Among the entries that follow, some lines contain the word "statePath". Show all of them.

Collected data entries
● ● ●
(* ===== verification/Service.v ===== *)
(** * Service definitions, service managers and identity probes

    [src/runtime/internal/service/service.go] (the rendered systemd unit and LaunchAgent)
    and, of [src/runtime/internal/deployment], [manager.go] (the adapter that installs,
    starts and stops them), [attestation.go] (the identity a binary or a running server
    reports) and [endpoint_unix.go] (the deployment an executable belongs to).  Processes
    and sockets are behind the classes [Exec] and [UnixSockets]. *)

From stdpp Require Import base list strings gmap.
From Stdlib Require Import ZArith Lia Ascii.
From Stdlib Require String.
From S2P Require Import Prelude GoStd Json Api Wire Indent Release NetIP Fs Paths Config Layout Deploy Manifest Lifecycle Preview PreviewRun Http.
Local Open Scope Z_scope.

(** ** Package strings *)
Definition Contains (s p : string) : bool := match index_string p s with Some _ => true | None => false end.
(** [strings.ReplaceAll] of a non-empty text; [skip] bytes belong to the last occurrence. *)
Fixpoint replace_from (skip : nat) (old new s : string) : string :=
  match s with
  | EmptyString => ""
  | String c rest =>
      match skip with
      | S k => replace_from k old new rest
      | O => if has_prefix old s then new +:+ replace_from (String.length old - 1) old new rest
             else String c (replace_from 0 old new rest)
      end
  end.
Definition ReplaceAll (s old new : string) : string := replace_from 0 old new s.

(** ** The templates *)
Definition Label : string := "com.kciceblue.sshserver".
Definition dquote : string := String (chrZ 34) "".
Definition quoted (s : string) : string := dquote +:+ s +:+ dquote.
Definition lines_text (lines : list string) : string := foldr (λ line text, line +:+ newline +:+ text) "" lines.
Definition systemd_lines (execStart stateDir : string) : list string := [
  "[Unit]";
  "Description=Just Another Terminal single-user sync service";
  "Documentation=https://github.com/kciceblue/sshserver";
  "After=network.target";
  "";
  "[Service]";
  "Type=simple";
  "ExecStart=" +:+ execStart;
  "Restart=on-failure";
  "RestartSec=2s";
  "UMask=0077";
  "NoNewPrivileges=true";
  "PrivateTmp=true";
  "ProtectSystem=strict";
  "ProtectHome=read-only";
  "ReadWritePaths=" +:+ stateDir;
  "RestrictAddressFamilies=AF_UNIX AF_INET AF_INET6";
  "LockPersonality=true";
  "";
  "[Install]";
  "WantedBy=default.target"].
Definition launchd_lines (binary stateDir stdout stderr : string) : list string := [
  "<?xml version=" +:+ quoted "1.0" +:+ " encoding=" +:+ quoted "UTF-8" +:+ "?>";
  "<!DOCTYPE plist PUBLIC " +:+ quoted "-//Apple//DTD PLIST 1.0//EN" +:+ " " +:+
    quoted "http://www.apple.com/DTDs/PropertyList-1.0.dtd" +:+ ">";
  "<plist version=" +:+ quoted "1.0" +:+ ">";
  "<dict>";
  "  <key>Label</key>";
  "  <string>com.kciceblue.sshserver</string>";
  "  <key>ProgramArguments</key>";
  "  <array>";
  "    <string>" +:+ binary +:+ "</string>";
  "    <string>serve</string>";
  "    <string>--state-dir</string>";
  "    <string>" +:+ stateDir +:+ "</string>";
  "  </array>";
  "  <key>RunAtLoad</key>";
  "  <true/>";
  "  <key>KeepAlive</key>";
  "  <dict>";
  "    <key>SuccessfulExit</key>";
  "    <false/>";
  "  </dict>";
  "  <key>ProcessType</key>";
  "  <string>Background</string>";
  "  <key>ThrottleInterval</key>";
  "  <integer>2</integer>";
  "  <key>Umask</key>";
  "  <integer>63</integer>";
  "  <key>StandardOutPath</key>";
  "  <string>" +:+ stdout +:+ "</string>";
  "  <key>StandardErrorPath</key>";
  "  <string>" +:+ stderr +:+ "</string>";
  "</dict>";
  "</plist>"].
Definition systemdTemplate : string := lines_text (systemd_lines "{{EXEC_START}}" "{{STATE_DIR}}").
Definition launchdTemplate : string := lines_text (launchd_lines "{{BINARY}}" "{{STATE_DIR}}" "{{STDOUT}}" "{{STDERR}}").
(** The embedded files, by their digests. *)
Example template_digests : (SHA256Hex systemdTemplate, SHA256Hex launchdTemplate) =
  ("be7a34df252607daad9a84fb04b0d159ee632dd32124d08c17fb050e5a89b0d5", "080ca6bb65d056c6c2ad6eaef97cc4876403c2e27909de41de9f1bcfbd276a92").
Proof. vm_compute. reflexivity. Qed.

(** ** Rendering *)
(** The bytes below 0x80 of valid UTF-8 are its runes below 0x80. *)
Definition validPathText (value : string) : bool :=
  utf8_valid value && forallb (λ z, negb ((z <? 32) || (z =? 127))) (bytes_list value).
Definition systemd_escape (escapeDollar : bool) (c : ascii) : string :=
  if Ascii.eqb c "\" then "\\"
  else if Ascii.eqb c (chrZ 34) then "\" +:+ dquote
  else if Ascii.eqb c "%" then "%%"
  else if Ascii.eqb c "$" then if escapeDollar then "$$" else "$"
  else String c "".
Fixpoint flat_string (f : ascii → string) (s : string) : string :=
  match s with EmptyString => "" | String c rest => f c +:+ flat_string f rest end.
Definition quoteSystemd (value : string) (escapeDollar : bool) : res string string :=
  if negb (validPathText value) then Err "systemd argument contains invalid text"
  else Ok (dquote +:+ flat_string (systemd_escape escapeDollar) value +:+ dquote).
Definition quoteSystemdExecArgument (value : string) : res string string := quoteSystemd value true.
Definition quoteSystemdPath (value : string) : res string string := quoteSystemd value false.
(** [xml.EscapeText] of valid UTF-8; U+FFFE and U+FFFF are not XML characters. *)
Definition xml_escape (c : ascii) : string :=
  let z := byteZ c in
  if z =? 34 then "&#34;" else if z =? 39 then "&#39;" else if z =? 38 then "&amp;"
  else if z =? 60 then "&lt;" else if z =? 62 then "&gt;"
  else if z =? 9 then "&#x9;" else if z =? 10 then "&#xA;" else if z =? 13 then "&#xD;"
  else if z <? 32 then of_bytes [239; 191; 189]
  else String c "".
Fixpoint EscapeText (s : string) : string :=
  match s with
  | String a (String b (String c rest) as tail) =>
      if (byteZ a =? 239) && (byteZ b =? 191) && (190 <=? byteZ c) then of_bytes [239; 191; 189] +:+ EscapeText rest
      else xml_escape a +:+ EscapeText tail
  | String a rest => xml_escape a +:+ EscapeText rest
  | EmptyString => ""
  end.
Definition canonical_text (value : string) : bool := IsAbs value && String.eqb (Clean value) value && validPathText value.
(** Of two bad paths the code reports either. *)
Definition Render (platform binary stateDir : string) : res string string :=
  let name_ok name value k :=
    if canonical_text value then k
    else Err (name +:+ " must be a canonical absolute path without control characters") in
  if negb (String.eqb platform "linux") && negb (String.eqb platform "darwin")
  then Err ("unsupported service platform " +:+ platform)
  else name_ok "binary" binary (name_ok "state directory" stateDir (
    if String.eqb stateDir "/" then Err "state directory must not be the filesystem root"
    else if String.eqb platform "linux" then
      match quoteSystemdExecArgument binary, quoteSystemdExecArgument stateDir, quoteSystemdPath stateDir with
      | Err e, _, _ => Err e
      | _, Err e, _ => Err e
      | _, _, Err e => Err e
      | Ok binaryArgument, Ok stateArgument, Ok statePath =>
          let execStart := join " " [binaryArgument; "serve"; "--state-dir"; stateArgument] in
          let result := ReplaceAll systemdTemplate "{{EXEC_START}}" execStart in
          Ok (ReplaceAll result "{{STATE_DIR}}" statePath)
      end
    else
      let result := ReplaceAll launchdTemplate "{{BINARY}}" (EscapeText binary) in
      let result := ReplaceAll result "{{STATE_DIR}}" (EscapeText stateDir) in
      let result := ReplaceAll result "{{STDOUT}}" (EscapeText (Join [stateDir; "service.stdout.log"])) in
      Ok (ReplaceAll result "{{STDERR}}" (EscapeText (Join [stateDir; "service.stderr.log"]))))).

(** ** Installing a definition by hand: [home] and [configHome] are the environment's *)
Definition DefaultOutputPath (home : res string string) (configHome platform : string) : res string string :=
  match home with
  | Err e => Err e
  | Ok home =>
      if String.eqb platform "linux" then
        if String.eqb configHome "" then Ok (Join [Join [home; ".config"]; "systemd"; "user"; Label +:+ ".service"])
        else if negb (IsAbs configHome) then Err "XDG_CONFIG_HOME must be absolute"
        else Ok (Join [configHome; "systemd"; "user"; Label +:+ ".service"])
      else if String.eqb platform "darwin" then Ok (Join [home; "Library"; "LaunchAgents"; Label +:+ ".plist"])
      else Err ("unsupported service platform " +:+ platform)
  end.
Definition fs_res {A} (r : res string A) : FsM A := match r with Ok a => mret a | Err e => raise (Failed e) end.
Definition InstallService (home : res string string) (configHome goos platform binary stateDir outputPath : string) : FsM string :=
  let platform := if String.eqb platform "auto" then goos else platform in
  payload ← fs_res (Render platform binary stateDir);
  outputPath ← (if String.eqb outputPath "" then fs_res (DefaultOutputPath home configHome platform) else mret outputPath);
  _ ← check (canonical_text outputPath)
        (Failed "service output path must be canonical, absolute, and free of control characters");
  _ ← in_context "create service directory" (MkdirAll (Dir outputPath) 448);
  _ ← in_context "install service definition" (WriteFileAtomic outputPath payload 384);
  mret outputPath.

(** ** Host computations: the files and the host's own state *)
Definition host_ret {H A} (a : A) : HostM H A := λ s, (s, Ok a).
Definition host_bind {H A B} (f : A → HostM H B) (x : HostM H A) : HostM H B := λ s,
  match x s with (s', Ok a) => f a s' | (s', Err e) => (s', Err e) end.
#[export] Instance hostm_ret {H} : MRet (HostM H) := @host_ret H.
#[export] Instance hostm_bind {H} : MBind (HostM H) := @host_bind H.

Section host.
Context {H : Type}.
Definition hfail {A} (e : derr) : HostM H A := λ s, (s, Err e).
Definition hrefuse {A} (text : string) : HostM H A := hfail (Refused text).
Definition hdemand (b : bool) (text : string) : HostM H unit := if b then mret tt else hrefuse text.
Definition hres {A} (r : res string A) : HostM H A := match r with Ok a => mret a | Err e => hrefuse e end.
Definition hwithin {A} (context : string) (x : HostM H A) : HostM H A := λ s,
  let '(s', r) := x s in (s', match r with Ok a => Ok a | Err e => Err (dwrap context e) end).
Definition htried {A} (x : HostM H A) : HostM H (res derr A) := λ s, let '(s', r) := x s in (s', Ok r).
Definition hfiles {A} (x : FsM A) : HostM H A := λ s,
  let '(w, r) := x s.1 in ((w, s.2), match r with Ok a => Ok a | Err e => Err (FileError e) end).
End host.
● ● ●
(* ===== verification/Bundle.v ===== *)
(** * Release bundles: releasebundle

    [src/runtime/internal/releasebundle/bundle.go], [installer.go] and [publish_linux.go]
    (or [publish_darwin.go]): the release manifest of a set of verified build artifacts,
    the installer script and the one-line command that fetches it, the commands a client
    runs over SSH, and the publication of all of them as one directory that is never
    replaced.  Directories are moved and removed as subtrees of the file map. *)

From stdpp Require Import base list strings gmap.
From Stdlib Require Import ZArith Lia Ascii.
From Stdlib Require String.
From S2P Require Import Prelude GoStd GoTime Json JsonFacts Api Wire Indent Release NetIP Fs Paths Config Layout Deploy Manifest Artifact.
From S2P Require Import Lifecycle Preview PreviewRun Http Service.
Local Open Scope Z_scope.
● ● ●
▶ _EXERCISE ANSWER_
      | Ok binaryArgument, Ok stateArgument, Ok statePath =>
          Ok (ReplaceAll result "{{STATE_DIR}}" statePath)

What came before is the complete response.